TITLE

Investigating the heterogeneity of cell growth in microbial colonies by FTIR microspectroscopy

AUTHOR(S)
Thi, N. A. Ngo; Naumann, D.
PUB. DATE
March 2007
SOURCE
Analytical & Bioanalytical Chemistry;Mar2007, Vol. 387 Issue 5, p1769
SOURCE TYPE
Academic Journal
DOC. TYPE
Article
ABSTRACT
Microorganisms rarely occur as individual cells in nature and are, instead, organized in complex multicellular communities such as colonies, fruiting bodies, or biofilms. Interest in the natural microbial life-style has increased during the last decade and a whole plethora of techniques has been used to gain insight into the development, structure and composition of diverse microbial communities. We have developed a technique for investigating the spatial heterogeneity of microbial growth in macro-colonies which essentially entails excision of the colonies with the underlying agar, freezing and subsequent cryotoming of the colonies, then FTIR microspectroscopic mapping of the cryosections. Colonies from Legionella, Bacillus, and Candida strains were chosen as model systems of multi-cellular communities to evaluate the technique. The results obtained indicate pronounced cell population heterogeneity even in relatively young colonies cultivated under laboratory conditions. Spectral data obtained from different positions within, e.g., a colony of Legionella bozemanii 120 h old indicated that levels of the storage material poly-β-hydroxybutyric acid were significantly higher in cells at the surface of the colonies than in those growing at the bottom next to the agar surface.

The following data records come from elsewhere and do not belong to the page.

(** * Resume optimizer: the matching and scoring pipeline

    A shallow embedding of [utils/resume_analyzer.py] (feature extraction
    and the two scorers), [utils/embeddings.py] (the vector index front end),
    of the role selection and the matching loop of [app.py], of
    [utils/resume_parser.py] and of the reply handling of
    [utils/claude_helper.py], with the properties of the specification and
    further properties of the code stated over it.

    Conventions of the embedding.
    - A Python [str] is a [string]; the functions below agree with Python on
      ASCII text.  The non-ASCII characters of the source's patterns, the en
      dash and the bullet, are matched as their UTF-8 bytes.
    - A Python [float] is an exact rational ([Q]); scores are compared with
      [==].  No rounding is modelled.
    - A [dict] read with [d.get(k, default)] is a record whose field [k] is an
      [option]; a field read with [d[k]] is mandatory.
    - [re] patterns are values of [Re.regex], run by a backtracking matcher
      that tries alternatives in Python's order. *)

From Stdlib Require Import ZArith QArith Qminmax List Bool Ascii String Lia Lqa.
From Stdlib Require Import Permutation Sorted.
Import ListNotations.

Set Implicit Arguments.

(** ** Python strings *)

Module PyStr.

Local Open Scope char_scope.

Definition chars (s : string) : list ascii := list_ascii_of_string s.

Definition is_upper (c : ascii) : bool :=
  (65 <=? nat_of_ascii c)%nat && (nat_of_ascii c <=? 90)%nat.

Definition is_lower (c : ascii) : bool :=
  (97 <=? nat_of_ascii c)%nat && (nat_of_ascii c <=? 122)%nat.

Definition is_digit (c : ascii) : bool :=
  (48 <=? nat_of_ascii c)%nat && (nat_of_ascii c <=? 57)%nat.

(** [\s]: the characters for which [str.isspace] holds. *)
Definition is_space (c : ascii) : bool :=
  let n := nat_of_ascii c in
  (n =? 32)%nat || ((9 <=? n)%nat && (n <=? 13)%nat)
  || ((28 <=? n)%nat && (n <=? 31)%nat).

(** [\w]: letters, digits and the underscore. *)
Definition is_word (c : ascii) : bool :=
  is_upper c || is_lower c || is_digit c || (nat_of_ascii c =? 95)%nat.

Definition lower_char (c : ascii) : ascii :=
  if is_upper c then ascii_of_nat (nat_of_ascii c + 32) else c.

(** [s.lower()] *)
Fixpoint lower (s : string) : string :=
  match s with
  | EmptyString => EmptyString
  | String c s' => String (lower_char c) (lower s')
  end.

(** [sub in s] for two strings *)
Fixpoint contains (sub s : string) : bool :=
  String.prefix sub s ||
  match s with
  | EmptyString => false
  | String _ s' => contains sub s'
  end.

(** [x in l] for a list of strings *)
Definition mem (x : string) (l : list string) : bool :=
  existsb (String.eqb x) l.

(** [" ".join(l)] *)
Definition join (l : list string) : string := String.concat " " l.

(** The value of a run of decimal digits, as [int] and [float] read it. *)
Definition digit_val (c : ascii) : Z := Z.of_nat (nat_of_ascii c - 48).

Definition int_of_digits (ds : list ascii) : Z :=
  fold_left (fun acc c => 10 * acc + digit_val c)%Z ds 0%Z.

(** [s.split(sep)] for a one-character separator, on characters. *)
Fixpoint split_chars (sep : ascii) (s : list ascii) : list (list ascii) :=
  match s with
  | [] => [[]]
  | c :: s' =>
      if Ascii.eqb c sep then [] :: split_chars sep s'
      else
        match split_chars sep s' with
        | part :: parts => (c :: part) :: parts
        | [] => [[c]]
        end
  end.

Definition newline : ascii := ascii_of_nat 10.

(** [s.split('\n')] *)
Definition split_lines (s : string) : list string :=
  map string_of_list_ascii (split_chars newline (chars s)).

(** [s.strip()]: white space removed at both ends. *)
Fixpoint lstrip_chars (s : list ascii) : list ascii :=
  match s with
  | c :: s' => if is_space c then lstrip_chars s' else s
  | [] => []
  end.

Fixpoint rstrip_chars (s : list ascii) : list ascii :=
  match s with
  | [] => []
  | c :: s' =>
      match rstrip_chars s' with
      | [] => if is_space c then [] else [c]
      | kept => c :: kept
      end
  end.

Definition strip_chars (s : list ascii) : list ascii :=
  rstrip_chars (lstrip_chars s).

Definition strip (s : string) : string :=
  string_of_list_ascii (strip_chars (chars s)).

(** [s[a:b]] for 0 <= a <= b *)
Definition slice (a b : nat) (s : list ascii) : list ascii :=
  firstn (b - a) (skipn a s).

End PyStr.

(** ** The fragment of [re] used by the source *)

Module Re.

Import PyStr.

(** Every repetition in the source's patterns is over one character class
    ([\d+], [\s*], [\s+]), so [Star] takes a class. *)
Inductive regex : Type :=
| Eps : regex
| Chr : (ascii -> bool) -> regex
| Seq : regex -> regex -> regex
| Alt : regex -> regex -> regex
| Opt : regex -> regex
| Star : (ascii -> bool) -> regex
| WordB : regex
| Group : nat -> regex -> regex.

Definition Plus (c : ascii -> bool) : regex := Seq (Chr c) (Star c).

Definition seqs (rs : list regex) : regex := fold_right Seq Eps rs.

(** A literal character, and the same under [re.IGNORECASE]. *)
Definition chr (c : ascii) : regex := Chr (Ascii.eqb c).

Definition ichr (c : ascii) : regex :=
  Chr (fun x => Ascii.eqb (lower_char x) (lower_char c)).

Definition lit (s : string) : regex := seqs (map chr (chars s)).

Definition ilit (s : string) : regex := seqs (map ichr (chars s)).

(** [re.escape(s)] followed by compilation: every character is literal. *)
Definition escape (s : string) : regex := lit s.

Definition captures := list (nat * list ascii).

(** [\b]: exactly one of the two neighbours is a word character. *)
Definition at_boundary (prev : option ascii) (s : list ascii) : bool :=
  xorb (match prev with Some c => is_word c | None => false end)
       (match s with c :: _ => is_word c | [] => false end).

Section Matcher.

Variable A : Type.

(** Greedy repetition: take one more character first, give it back when the
    rest of the pattern fails. *)
Fixpoint star_k (c : ascii -> bool) (prev : option ascii) (s : list ascii)
    (k : option ascii -> list ascii -> option A) : option A :=
  match s with
  | x :: s' =>
      if c x then
        match star_k c (Some x) s' k with
        | Some r => Some r
        | None => k prev s
        end
      else k prev s
  | [] => k prev s
  end.

(** [exec r prev s g k]: match [r] at the front of [s] ([prev] is the
    character before it), then continue with [k]. *)
Fixpoint exec (r : regex) (prev : option ascii) (s : list ascii) (g : captures)
    (k : option ascii -> list ascii -> captures -> option A) : option A :=
  match r with
  | Eps => k prev s g
  | Chr c =>
      match s with
      | x :: s' => if c x then k (Some x) s' g else None
      | [] => None
      end
  | Seq a b => exec a prev s g (fun p' s' g' => exec b p' s' g' k)
  | Alt a b =>
      match exec a prev s g k with
      | Some r => Some r
      | None => exec b prev s g k
      end
  | Opt a =>
      match exec a prev s g k with
      | Some r => Some r
      | None => k prev s g
      end
  | Star c => star_k c prev s (fun p' s' => k p' s' g)
  | WordB => if at_boundary prev s then k prev s g else None
  | Group n a =>
      exec a prev s g
        (fun p' s' g' => k p' s' ((n, firstn (List.length s - List.length s') s) :: g'))
  end.

End Matcher.

(** A match: the matched text and the groups. *)
Record rmatch := { whole : list ascii; groups : captures }.

Definition match_at (r : regex) (prev : option ascii) (s : list ascii)
  : option rmatch :=
  exec r prev s []
    (fun _ s' g => Some {| whole := firstn (List.length s - List.length s') s; groups := g |}).

(** Left-to-right scan for non-overlapping matches; [skip] counts the
    characters of the last match still to step over. *)
Fixpoint scan (r : regex) (prev : option ascii) (s : list ascii) (skip : nat)
  : list rmatch :=
  match s with
  | [] =>
      match skip with
      | O => match match_at r prev [] with Some m => [m] | None => [] end
      | S _ => []
      end
  | c :: s' =>
      match skip with
      | S n => scan r (Some c) s' n
      | O =>
          match match_at r prev s with
          | Some m => m :: scan r (Some c) s' (List.length (whole m) - 1)
          | None => scan r (Some c) s' 0
          end
      end
  end.

Definition finditer (r : regex) (text : string) : list rmatch :=
  scan r None (chars text) 0.

(** [re.search(r, text)] used as a truth value *)
Definition search (r : regex) (text : string) : bool :=
  match finditer r text with
  | [] => false
  | _ :: _ => true
  end.

Fixpoint group (n : nat) (g : captures) : list ascii :=
  match g with
  | [] => []
  | (i, t) :: g' => if Nat.eqb i n then t else group n g'
  end.

(** [re.findall] for a pattern without group, with one and with two. *)
Definition findall0 (r : regex) (text : string) : list (list ascii) :=
  map whole (finditer r text).

Definition findall1 (r : regex) (text : string) : list (list ascii) :=
  map (fun m => group 1 (groups m)) (finditer r text).

Definition findall2 (r : regex) (text : string)
  : list (list ascii * list ascii) :=
  map (fun m => (group 1 (groups m), group 2 (groups m))) (finditer r text).

(** [re.search]: the position and the match of the first match. *)
Fixpoint find_first (r : regex) (prev : option ascii) (s : list ascii)
    (pos : nat) : option (nat * rmatch) :=
  match match_at r prev s with
  | Some m => Some (pos, m)
  | None =>
      match s with
      | [] => None
      | c :: s' => find_first r (Some c) s' (S pos)
      end
  end.

(** [$]: the end of the text, or the newline that ends it. *)
Definition at_end (s : list ascii) : bool :=
  match s with
  | [] => true
  | [c] => Ascii.eqb c newline
  | _ => false
  end.

Section Lazy.

Variable A : Type.

(** A lazy repetition [c+?] before the continuation [k]: one character,
    then the continuation, one more character only when it fails. *)
Fixpoint lazy_plus_k (c : ascii -> bool) (prev : option ascii) (s : list ascii)
    (k : option ascii -> list ascii -> option A) : option A :=
  match s with
  | x :: s' =>
      if c x then
        match k (Some x) s' with
        | Some r => Some r
        | None => lazy_plus_k c (Some x) s' k
        end
      else None
  | [] => None
  end.

End Lazy.

End Re.

(** ** Data model *)

(** [d.get(k, default)] *)
Definition get_or (A : Type) (o : option A) (default : A) : A :=
  match o with
  | Some v => v
  | None => default
  end.

(** A job posting of the catalog.  [id], [title], [company], [description]
    and [requirements] are read with [job[k]], the others with [job.get]. *)
Module Job.
Record t : Type := {
  id : Z;
  title : string;
  company : string;
  description : string;
  requirements : string;
  experience : option string;
  education_required : option string;
  projects_required : option string
}.
End Job.

(** The [education] dict of a parsed resume; the scorers read [level] and
    [summary]. *)
Module Education.
Record t : Type := {
  level : option string;
  summary : option string
}.
End Education.

(** The dict returned by [extract_education]. *)
Module EducationInfo.
Record t : Type := {
  degree : string;
  field : string;
  institution : string;
  level : string;
  summary : string
}.
End EducationInfo.

Module Project.
Record t : Type := {
  title : string;
  description : string
}.
End Project.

Similarly, in a 24-h-old macro-colony of Bacillus megaterium significantly more of the capsular compound polyglutamic acid was detected in upper layers than in deeper layers of the colony. Results demonstrate that FTIR microspectroscopy can be an useful tool for investigation of the spatial heterogeneity of cell growth within microbial macro-colonies. It is suggested that the method also can be adapted to the analysis of more complex multicellular communities, for example fruiting bodies, biofilms, or colonies growing under natural conditions.